Vorbei: Der Trend geht zum Desksharing und Mobile Office. Ist das schlimm? Nö. Das ist nicht nur nicht schlimm, das ist eine Riesenchance! Riesig nicht nur, weil dieser Trend für alle Beteiligten unendlich viele Möglichkeiten bereithält. Riesig auch, weil der Begriff „Arbeitsplatz“ auch räumlich schier grenzenlos ausdehnbar ist. Im Gefühl „irgendwie ist es ja auch meine Firma und damit sind es im Großen und Ganzen auch meine Räumlichkeiten“ kann jeder Einzelne ein ganzes Gebäude als den eigenen Arbeitsplatz erleben, in den man sich frei bewegen kann und sein Denkorgan sowie alle möglichen Hilfsmittel immer dabei hat. Man sucht sich einen Schreibtisch, einen Platz in der Lounge, einen freien Ausdenkraum, eine lauschige Ecke in der Cafeteria und ist eingeladen, überall genau das zu tun. Denn die Unternehmer wissen: Wenn wir wollen, dass unsere Mitarbeitenden ihre Mitarbeit zu ihrem Lebensinhalt machen, dann müssen wir mit attraktiven Angeboten erreichen, dass sich die Leute hier wie zuhause fühlen! „Hier arbeiten wir gemeinsam an einer besseren Zukunft!“ könnte dafür ein inspirierendes Motto sein.

Es geht um mehr als um „eigene“ Schreibtische, die in ihrer individuellen Ausgestaltung so manchen darüber hinweggetröstet haben mögen, dass die Firma andere Ziele als die eigenen verfolgt und dass Arbeit Arbeit ist und Schnaps Schnaps. Gut, solange das Prinzip Work-Life-Balance ein tragfähiges Konzept für angemessene Ausgeglichenheit von Arbeitnehmer- und Arbeitgeberinteressen gewesen sein mag, hat das Desk-Castle vielleicht als privater Brückenkopf getaugt. Mal ehrlich: ein wahrer Sehnsuchtsort war das nie. Eher ein Symbol für das tägliche Bedürfnispingpong zwischen Bindung und Autonomie, zwischen vertraut und sicher auf der einen Seite und alles, aber eben auch alles ist möglich auf der anderen.

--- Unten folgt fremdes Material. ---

Lemma found_inv (r : regex) (s : str) (ms : list str) :
  found nd r s ms ->
  (s = [] /\ ms = [])
  \/ (exists c s',
        s = c :: s'
        /\ (forall w rest, s = w ++ rest -> ~ lang nd r w)
        /\ found nd r s' ms)
  \/ (exists w s' ms',
        s = w ++ s' /\ ms = w :: ms'
        /\ lang nd r w /\ w <> [] /\ found nd r s' ms').
Proof.
  destruct 1 as [|c s ms Hno Hf|w s ms Hw Hne Hf].
  - now left.
  - right. left. now exists c, s.
  - right. right. now exists w, s, ms.
Qed.

(** For a pattern that passes the check, every reading of the occurrences
    of the pattern in a text finds the same number of them. *)
Lemma found_count_unique (r : regex) :
  unambiguous r = true ->
  forall (s : str) (ms ms' : list str),
    found nd r s ms -> found nd r s ms' -> List.length ms = List.length ms'.
Proof.
  intros Hun.
  assert (Hspec : forall w x v,
             lang nd r w -> lang nd r (w ++ x :: v) ->
             v = [] /\ forall t, ~ lang nd r (x :: t))
    by (intros w x v; exact (unambiguous_spec r w x v Hun)).
  clear Hun. intros s.
  remember (List.length s) as n eqn:Hn. revert s Hn.
  induction n as [n IH] using lt_wf_ind. intros s Hn ms ms' H1 H2.
  apply found_inv in H1. apply found_inv in H2.
  destruct H1 as [[Hs1 ->]|[(c1 & s1 & Hs1 & Hno1 & Hf1)
                           |(w1 & s1 & m1 & Hs1 & -> & Hw1 & Hne1 & Hf1)]];
  destruct H2 as [[Hs2 ->]|[(c2 & s2 & Hs2 & Hno2 & Hf2)
                           |(w2 & s2 & m2 & Hs2 & -> & Hw2 & Hne2 & Hf2)]].
  - reflexivity.
  - congruence.
  - rewrite Hs1 in Hs2. symmetry in Hs2.
    apply app_eq_nil in Hs2 as [-> _]. congruence.
  - congruence.
  - assert (s2 = s1) as -> by congruence.
    apply (IH (List.length s1)) with (s := s1); auto. subst n s. simpl. lia.
  - elim (Hno1 w2 s2 Hs2 Hw2).
  - rewrite Hs2 in Hs1. symmetry in Hs1.
    apply app_eq_nil in Hs1 as [-> _]. congruence.
  - elim (Hno2 w1 s1 Hs1 Hw1).
  - simpl. f_equal.
    assert (Hlen : forall (w t : str), s = w ++ t -> w <> [] -> List.length t < n).
    { intros w t -> Hne. subst n. rewrite length_app.
      destruct w; [congruence|simpl; lia]. }
    assert (Hsplit : w1 ++ s1 = w2 ++ s2) by congruence.
    apply app_eq_app in Hsplit as (l & [[-> ->]|[-> ->]]).
    + (* the first reading took the longer word *)
      destruct l as [|x v].
      * rewrite app_nil_r in *. simpl in *.
        apply (IH (List.length s1)) with (s := s1); auto.
        apply (Hlen w2 s1); assumption.
      * destruct (Hspec w2 x v Hw2 Hw1) as [-> Hnone].
        apply found_inv in Hf2.
        destruct Hf2 as [[Hs _]|[(c & s' & Hs & _ & Hf2)
                                |(w & s' & m & Hs & _ & Hw & Hne & _)]].
        -- discriminate.
        -- simpl in Hs. inversion Hs; subst c s'.
           apply (IH (List.length s1)) with (s := s1); auto.
           apply (Hlen (w2 ++ [x]) s1); [assumption|].
           destruct w2; discriminate.
        -- destruct w as [|c w]; [congruence|].
           simpl in Hs. inversion Hs; subst c.
           elim (Hnone w Hw).
    + (* the second reading took the longer word *)
      destruct l as [|x v].
      * rewrite app_nil_r in *. simpl in *.
        apply (IH (List.length s2)) with (s := s2); auto.
        apply (Hlen w1 s2); assumption.
      * destruct (Hspec w1 x v Hw1 Hw2) as [-> Hnone].
        apply found_inv in Hf1.
        destruct Hf1 as [[Hs _]|[(c & s' & Hs & _ & Hf1)
                                |(w & s' & m & Hs & _ & Hw & Hne & _)]].
        -- discriminate.
        -- simpl in Hs. inversion Hs; subst c s'.
           apply (IH (List.length s2)) with (s := s2); auto.
           apply (Hlen (w1 ++ [x]) s2); [assumption|].
           destruct w1; discriminate.
        -- destruct w as [|c w]; [congruence|].
           simpl in Hs. inversion Hs; subst c.
           elim (Hnone w Hw).
Qed.

End CountingFacts.

(* ================================================================== *)
(** * Properties of the analyzer *)
(* ================================================================== *)

Section ExtractorFacts.
Import PyStr Re AnalyzeTechniques.

Variable nd : char -> bool.

Lemma str_eqb_eq (a b : str) : PyStr.eqb a b = true <-> a = b.
Proof.
  revert b. induction a as [|x a IH]; intros [|y b]; simpl; split;
    try congruence; try reflexivity.
  - intros H. apply andb_true_iff in H as [H1 H2].
    apply N.eqb_eq in H1. apply IH in H2. congruence.
  - intros H. inversion H; subst. rewrite N.eqb_refl. simpl. now apply IH.
Qed.

Lemma str_eqb_refl (a : str) : PyStr.eqb a a = true.
Proof. now apply str_eqb_eq. Qed.

(** The loop of [extract_techniques] visits the table once, in order, and
    each entry contributes at most one pair. *)
Lemma extract_techniques_loop (text : str) (table : list (str * regex))
    (acc : list (str * nat)) :
  fold_left
    (fun techniques (entry : str * regex) =>
       let (technique, pattern) := entry in
       let matches := findall nd pattern text in
       match matches with
       | [] => techniques
       | _ :: _ => techniques ++ [(technique, List.length matches)]
       end)
    table acc
  = acc ++ flat_map (technique_hit nd text) table.
Proof.
  revert acc. induction table as [|[technique pattern] table IH]; intros acc; simpl.
  - now rewrite app_nil_r.
  - rewrite IH. unfold technique_hit at 2. simpl.
    destruct (findall nd pattern text); simpl; [reflexivity|].
    now rewrite <- app_assoc.
Qed.

Lemma extract_techniques_hits (text : str) :
  extract_techniques nd text = flat_map (technique_hit nd text) patterns.
Proof. unfold extract_techniques. now rewrite extract_techniques_loop. Qed.

Lemma patterns_keys_nodup : NoDup (map fst patterns).
Proof.
  assert (H : forall l : list str,
             (fix nodupb (l : list str) : bool :=
                match l with
                | [] => true
                | x :: l' => negb (existsb (PyStr.eqb x) l') && nodupb l'
                end) l = true -> NoDup l).
  { induction l as [|x l IH]; intros Hb; [constructor|].
    apply andb_true_iff in Hb as [H1 H2]. constructor; [|now apply IH].
    intros Hin. apply negb_true_iff in H1.
    assert (existsb (PyStr.eqb x) l = true); [|congruence].
    apply existsb_exists. exists x. split; [assumption|apply str_eqb_refl]. }
  apply H. vm_compute. reflexivity.
Qed.

Lemma in_technique_hit (text : str) (entry : str * regex) (k : str) (c : nat) :
  In (k, c) (technique_hit nd text entry)
  <-> k = fst entry /\ c = occurrences nd (snd entry) text /\ 0 < c.
Proof.
  unfold technique_hit, occurrences.
  destruct (findall nd (snd entry) text) as [|m ms]; simpl.
  - split; [contradiction|]. intros (_ & -> & H). inversion H.
  - split.
    + intros [H|[]]. inversion H; subst. repeat split. lia.
    + intros (-> & -> & _). now left.
Qed.

(** The pairs [extract_techniques] returns: one for each keyword whose
    pattern occurs, with the number of its occurrences. *)
Lemma in_extract_techniques (text technique : str) (c : nat) :
  In (technique, c) (extract_techniques nd text)
  <-> exists pattern,
        In (technique, pattern) patterns
        /\ c = occurrences nd pattern text /\ 0 < c.
Proof.
  rewrite extract_techniques_hits, in_flat_map. split.
  - intros ([k p] & Hin & Hhit). apply in_technique_hit in Hhit.
    simpl in Hhit. destruct Hhit as (-> & -> & Hpos). now exists p.
  - intros (p & Hin & -> & Hpos). exists (technique, p). split; [assumption|].
    apply in_technique_hit. simpl. auto.
Qed.

(** No pattern of the table has a group or matches the empty word. *)
Lemma patterns_plain (technique : str) (pattern : regex) :
  In (technique, pattern) patterns ->
  nullable pattern = false /\ has_group pattern = false.
Proof.
  intros Hin.
  assert (Hall : forallb (fun entry : str * regex =>
                            negb (nullable (snd entry))
                            && negb (has_group (snd entry))) patterns = true)
    by (vm_compute; reflexivity).
  rewrite forallb_forall in Hall. specialize (Hall _ Hin). simpl in Hall.
  apply andb_true_iff in Hall as [H1 H2].
  now rewrite negb_true_iff in H1, H2.
Qed.

(** ** C1 *)

(** The occurrences of a pattern of the table can be read off a text in
    one number only, the number of matches [findall] returns. *)
Lemma patterns_unambiguous (technique : str) (pattern : regex) :
  In (technique, pattern) patterns -> Counting.unambiguous pattern = true.
Proof.
  intros Hin.
  assert (Hall : forallb (fun entry : str * regex =>
                            Counting.unambiguous (snd entry)) patterns = true)
    by (vm_compute; reflexivity).
  rewrite forallb_forall in Hall. exact (Hall _ Hin).
Qed.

Jetzt ist aber alles neu: Der einsame Entscheider, der allein von Gewinnerzielungsabsicht getrieben top-down seine Weisungen durchsetzt, hat ausgedient. An seine Stelle tritt zunehmend der oder die Sinnstifter/in, Vernetzer/in, Beteiliger/in, Coach/in und Ermächtiger/in, inspiriert vom Geist des New Work, der immer mehr Menschen und Organisationen mitreißt. Das und die alle Lebensbereiche durchdringende Digitalisierung führt aber nun zum Work-Life-Blending. Da werden die Grenzen weicher – und umso härter muss der Grundsatz gelten, dass diese Spielräume nur innerhalb ihrer zugestandenen Maße genutzt werden dürfen.

Nutze also die neuen Freiheiten als Freiheiten. Unfrei ist nur, wer Böses dabei denkt.